Sheds have a million and one uses, writes Shedworking's North Europe correspondent Sy Willmer. Needless to say everyone must have somewhere to put their rubbish and as the debate hots up surrounding the domestic chore of recycling home waste the good burghers of Malmö, Sweden, have taken the fight outside. We're all used to Scandinavian countries being some of the “greener” EU member states but consider the fact that most apartment buildings up north traditionally, and until recently, had a rubbish “shoot” found on each floor. So the transition from streamline convenience to taking all one’s rubbish down flights of stairs out into the snow has been quite a sacrifice.The Belgians get community tax incentives to encourage recycling but here Swedes receive improvements in the build environment. The example shown is constructed and finished with typically Nordic finesse. The building’s scale and material complement the surrounding low-rise urban block it services.
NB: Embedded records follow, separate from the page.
(** [user_data[key]]; a missing key is a [KeyError]. *)
Definition load (key : string) : M pyobj :=
  fun w =>
    match user_data w !! key with
    | Some o => Some (o, w)
    | None => None
    end.

(** [xs[i]] inside a handler. *)
Definition item {A} (xs : list A) (i : nat) : M A :=
  match Py.index xs i with
  | Some x => ret x
  | None => raise
  end.

(** A value handed on as the [Dict[str, int]] a function is annotated to
    return; the handlers only ever use it as a dict. *)
Definition as_dict (o : pyobj) : M (Py.dict Z) :=
  match o with
  | PyDict d => ret d
  | _ => raise
  end.

Definition _get_cart : M (Py.dict Z) :=
  cart <- setdefault "cart" (PyDict []) ;;
  cart <- (if negb (isinstance_dict cart)
           then store "cart" (PyDict []) ;; load "cart"
           else ret cart) ;;
  as_dict cart.

(** An in-place update of the dict that the local [cart] names.  That
    object is the one held under ["cart"] in the session bag (it is what
    [_get_cart] returned) and nothing else refers to it, so the update is
    written to that slot; the new contents are returned for the reads of
    [cart] that follow. *)
Definition mutate_cart (contents : Py.dict Z) : M (Py.dict Z) :=
  store "cart" (PyDict contents) ;;
  ret contents.

(** ** Handlers *)

Record CallbackQuery := {
  data : option string
}.

(** The parts of an update the handlers read: the callback query, when the
    update carries one, and whether there is an effective message. *)
Record Update := {
  callback_query : option CallbackQuery;
  effective_message : bool
}.

Definition cart_command (update : Update) : M unit :=
  cart <- _get_cart ;;
  if effective_message update
  then await (reply_text (_format_cart cart) (_build_cart_keyboard cart))
  else ret tt.

(** The two statements of the ["add:"] branch of [handle_callbacks] that
    touch the cart: [cart = _get_cart(context.user_data)] and
    [cart[sweet_id] = cart.get(sweet_id, 0) + 1]. *)
Definition add_to_cart (sweet_id : string) : M unit :=
  cart <- _get_cart ;;
  _ <- mutate_cart (Py.setitem cart sweet_id (Py.get_or cart sweet_id 0 + 1)) ;;
  ret tt.

(** [cart.clear()] on the cart of the session, as the ["cart:clear"] and
    ["cart:checkout"] branches call it. *)
Definition clear_cart (cart : Py.dict Z) : M (Py.dict Z) :=
  mutate_cart (Py.clear cart).

(** The last statement of [handle_callbacks], reached when no branch
    returned. *)
Definition unknown_callback : M unit :=
  await (answer (Some "Неизвестная команда"%string) true).

Definition thanks_text : string :=
  "Спасибо за заказ! 🎉" +:+ Py.nl
  +:+ "Наш менеджер свяжется с вами в ближайшее время для"
  +:+ " уточнения деталей доставки и оплаты.".
(** C2: for every input string and every scale table (the utilities
    buildScaleUtils returns for a table), parseScaled returns a result and
    raises no error; and whenever the input cannot be interpreted (it is empty after trimming,
    its scientific notation does not parse, no plain number parses, the
    numeric prefix before a matched suffix does not parse, or the product
    is not finite) the returned value is 0 and the warning is the
    descriptive text of that failure, which is not empty. *)
Theorem parseScaled_degrades (input : string) (scales : Scales)
    (su : ScaleUtils) :
  buildScaleUtils scales = Return su ->
  exists r,
    parseScaled input su = Return r
    /\ forall f, failure input su = Some f ->
         value r = 0%float
         /\ warning r = Some (failureMessage f)
         /\ failureMessage f <> "".
Proof.
  intros Hsu. apply buildScaleUtils_built in Hsu. subst su.
  destruct (parseScaled_returns input scales) as [r Hr].
  exists r. split; [assumption |].
  revert Hr. unfold parseScaled, failure.
  rewrite truthy_eqb, !not_finite, negb_involutive.
  destruct (String.eqb (trim input) "").
  { intros H f F; simplify_eq; cbn; (split; [reflexivity | split; [reflexivity | discriminate]]). }
  destruct (includes (trim input) "e" || includes (trim input) "E").
  { destruct (isFinite (parseFloat (trim input))); cbn [negb];
      intros H f F; simplify_eq; cbn; (split; [reflexivity | split; [reflexivity | discriminate]]). }
  destruct (matchSuffix (trim input) _) as [[numPart suffix] m].
  rewrite ?not_finite.
  destruct (String.eqb suffix "").
  { destruct (isFinite (parseFloat (trim input))); cbn [negb];
      intros H f F; simplify_eq; cbn; (split; [reflexivity | split; [reflexivity | discriminate]]). }
  destruct (isFinite (parseFloat numPart)); cbn [negb].
  2: { intros H f F; simplify_eq; cbn; (split; [reflexivity | split; [reflexivity | discriminate]]). }
  destruct (isFinite (parseFloat numPart * m)%float); cbn [negb].
  { intros _ f H. discriminate H. }
  intros H f F; simplify_eq; cbn; (split; [reflexivity | split; [reflexivity | discriminate]]).
Qed.

Lemma parseScaled_degrades_witness :
  buildScaleUtils testScales = Return TestData.su
  /\ exists r,
       parseScaled "abc" TestData.su = Return r
       /\ forall f, failure "abc" TestData.su = Some f ->
            value r = 0%float
            /\ warning r = Some (failureMessage f)
            /\ failureMessage f <> "".
Proof.
  split; [vm_compute; reflexivity |].
  apply (parseScaled_degrades "abc" testScales). vm_compute. reflexivity.
Defined.
(** * WORLD.AI, version 0.4: the simulation core

    A shallow embedding of [VERSIONS/V0.4.py]: the zone graph and its
    breadth-first route search ([PathGraph]), the needs-driven agent
    ([Agent]), the world that owns them ([World]) and the decision layer
    that turns a language-model reply into goal assignments ([Brain]).

    Modelling conventions.
    - Python floats are exact rationals ([Q]); every numeric constant of the
      source is the rational it is written as.  The rounding of float
      arithmetic is not modelled: what is stated about floats is about
      order, ranges and single steps, or is a bound with room for the
      rounding, and never an exact sum over several steps.  Python ints
      are [Z], the two counters [path_i] and [wait] (which only ever count
      up from 0) are [nat].
    - Python strings are [string] (UTF-8 bytes).
    - A [dict] is an association list in insertion order, with Python's
      assignment rule (an existing key keeps its place).
    - Library functions that are not part of the repository
      ([math.hypot], [pygame.Rect.collidepoint], [json.loads], [str] on a
      decoded JSON value, [str.strip], [str.lower] and [repr] of a
      string) are the fields of the class [PyLib]; the development holds
      for every implementation of them.  Of [str.strip], [str.lower] and
      [repr] the class fixes what they do to ASCII text; what they do to
      other text (Unicode white space, letters outside ASCII, characters
      that [repr] escapes) is left to the implementation.
    - An exception is a value: a method that can raise returns its state
      together with an [outcome]. *)

From Stdlib Require Import List String Ascii ZArith QArith Qminmax Lia Lqa Bool
  DecimalString PeanoNat Sorted.
Import ListNotations.

Local Open Scope string_scope.
Local Open Scope list_scope.

(** ** Python built-ins *)

Module Py.

(** [x < y] on floats. *)
Definition ltb (x y : Q) : bool := negb (Qle_bool y x).

(** [max(a, b)]: the first argument unless the second is strictly
    greater. *)
Definition max (a b : Q) : Q := if ltb a b then b else a.

(** [min(a, b)]: the first argument unless the second is strictly
    smaller. *)
Definition min (a b : Q) : Q := if ltb b a then b else a.

(** [min(xs, key=f)] on a sequence with first element [x]: the first
    element whose key is minimal (a later element replaces the current
    best only when its key is strictly smaller). *)
Fixpoint min_key_from {A : Type} (f : A -> Q) (best : A) (xs : list A) : A :=
  match xs with
  | [] => best
  | x :: r => min_key_from f (if ltb (f x) (f best) then x else best) r
  end.

Definition min_key {A : Type} (f : A -> Q) (x : A) (xs : list A) : A :=
  min_key_from f x xs.

(** [sorted(xs)] for a strict order [lt]: a stable insertion sort, which
    only ever asks [lt], as Python's sort does. *)
Fixpoint insert {A : Type} (lt : A -> A -> bool) (x : A) (l : list A) : list A :=
  match l with
  | [] => [x]
  | y :: r => if lt y x then y :: insert lt x r else x :: y :: r
  end.

Definition sorted {A : Type} (lt : A -> A -> bool) (l : list A) : list A :=
  fold_right (insert lt) [] l.

(** [x in xs] for a list or a set of strings. *)
Definition mem (x : string) (xs : list string) : bool :=
  existsb (String.eqb x) xs.

(** The ASCII characters for which [str.isspace] holds. *)
Definition is_space (c : ascii) : bool :=
  let n := nat_of_ascii c in
  ((9 <=? n) && (n <=? 13) || (28 <=? n) && (n <=? 32))%nat.

Fixpoint lstrip (s : string) : string :=
  match s with
  | String c r => if is_space c then lstrip r else s
  | EmptyString => EmptyString
  end.

Fixpoint rstrip (s : string) : string :=
  match s with
  | EmptyString => EmptyString
  | String c r =>
      match rstrip r with
      | EmptyString => if is_space c then EmptyString else String c EmptyString
      | r' => String c r'
      end
  end.

(** What [str.strip] does to ASCII text. *)
Definition ascii_strip (s : string) : string := rstrip (lstrip s).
This facility is with all the details you would want to see such as ramps, wide self opening doors, swipe card locks, vandalproof, plus with the inclusion of a “green roof”. Malmö is really is becoming Sedum Über Alles: as one of Scandinavia’s fastest expanding urban areas the city’s planners are committed to using green roof technology on the majority of flat roofs and low rise buildings and unlike a Nordic dish of dark Game meat and fruit jam, it looks good and you can sit on it.On the inside, larger models of “wheelie bins” or waste containers are parked side by side under illustrated information signs aiding the user to separate successfully. Waste collection services are then able to enter the shed for regular collection by means of a master key. The current norm when “doing the rubbish” at home in most of Europe is to just separate waste into recyclable material groups. In the future we will all have to go further and divide into categories, similar to what we do now with coloured glass but next will be types of plastic and metal. Several thousand kilometres south from here in Vienna they are already separating something like ten or more different types of individual material. I think that sheds may just save us – get your council to build you one today.